I would like once again congragulate ( I've done so in person) Jim, Nathan and Ray, they all shot great scores, true champions all. The quality of thier shooting, matches the craftsmanship in thier products. Jim's EPS line is incredable and Nathans work is amazing. both have taken the simple Y to another level. Ray's pouches were a big hit as well, and he graciously gave more away than he sold.

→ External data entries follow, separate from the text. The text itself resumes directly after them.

(** * Radar tile reconciliation and playback engine of bom-radar-card

    A shallow embedding of the TypeScript sources and the properties the
    specification states about them.

    Conventions of the embedding.
    - Integer-valued JavaScript numbers (epoch milliseconds, timer delays,
      tile indices, array indices, counters) are [Z] or [nat].
    - Projected coordinates (EPSG:3857 metres) and percentages are exact
      rationals [Q]: IEEE-754 rounding of the intermediate products is not
      modelled.  [Math.floor] is [Qfloor], [Math.round] is
      [Qfloor (x + 1/2)] (ties go up, as in ECMAScript).  Where a bound
      on a computed number is proved (the overlay opacity of the
      interval-driven cards), each operation is rounded to binary64
      ([Js.binary64]).
    - Strings the code builds, compares and uses as keys (timestamps, layer
      ids, URLs) are [string]s; strings it trims and tests for a prefix
      (entity ids, the card title) are sequences of UTF-16 code units
      ([Js.utf16]).
    - Instance fields of a card are the fields of a record that every method
      takes and returns; an armed timer is a field holding its delay; a
      thrown exception is the [Throw] outcome.
    - The model comes first, one module per source file; the properties
      follow. *)

From Stdlib Require Import ZArith QArith Qround Qpower Qminmax List String Ascii.
From Stdlib Require Import Lia Lqa Bool DecimalString.
From stdpp Require Import gmap strings.

Local Open Scope string_scope.
Local Open Scope list_scope.
Local Open Scope Z_scope.

(* ===================================================================== *)
(** ** ECMAScript built-ins used by the sources *)
(* ===================================================================== *)

Module Js.

(** [String(n)] for an integer-valued number. *)
Definition number_to_string (n : Z) : string :=
  NilZero.string_of_int (Z.to_int n).

Fixpoint repeat_char (c : ascii) (n : nat) : string :=
  match n with
  | O => EmptyString
  | S k => String c (repeat_char c k)
  end.

(** [s.padStart(w, '0')]. *)
Definition padStart (w : nat) (s : string) : string :=
  repeat_char "0"%char (w - String.length s) +:+ s.

(** [Math.round]: nearest integer, ties toward plus infinity. *)
Definition round (x : Q) : Z := Qfloor (x + (1 # 2))%Q.

(** [arr.slice(start)] for an integer [start]. *)
Definition slice_from {A} (start : Z) (l : list A) : list A :=
  let len := Z.of_nat (length l) in
  let k := if start <? 0 then Z.max (len + start) 0 else Z.min start len in
  drop (Z.to_nat k) l.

The highlight for me was having the opportunity to shoot against and most especially get to finally meet in person all the great people from the forum that were there. I'll probably forget someone, my appoligies if so, but there was, Blue Skeen, a legend in SS shooting, thank you Blue for autographing my favorite natural, Gary Flatband, a true gentleman, forum comedian and good friend, Peresh and his family Rena and Arjun, Michael RJ, Nathan Flipinout, Dave Cattywampus, Tom and Elaine Bunny Buster, Jack Koeller, Jeorg Sparve , John Krien, Roy and son, Jim Harris Performance Catapults, Ray Rayshot, Broken Arrow, Patty, Hugh and the rest of the Sportsmans Club.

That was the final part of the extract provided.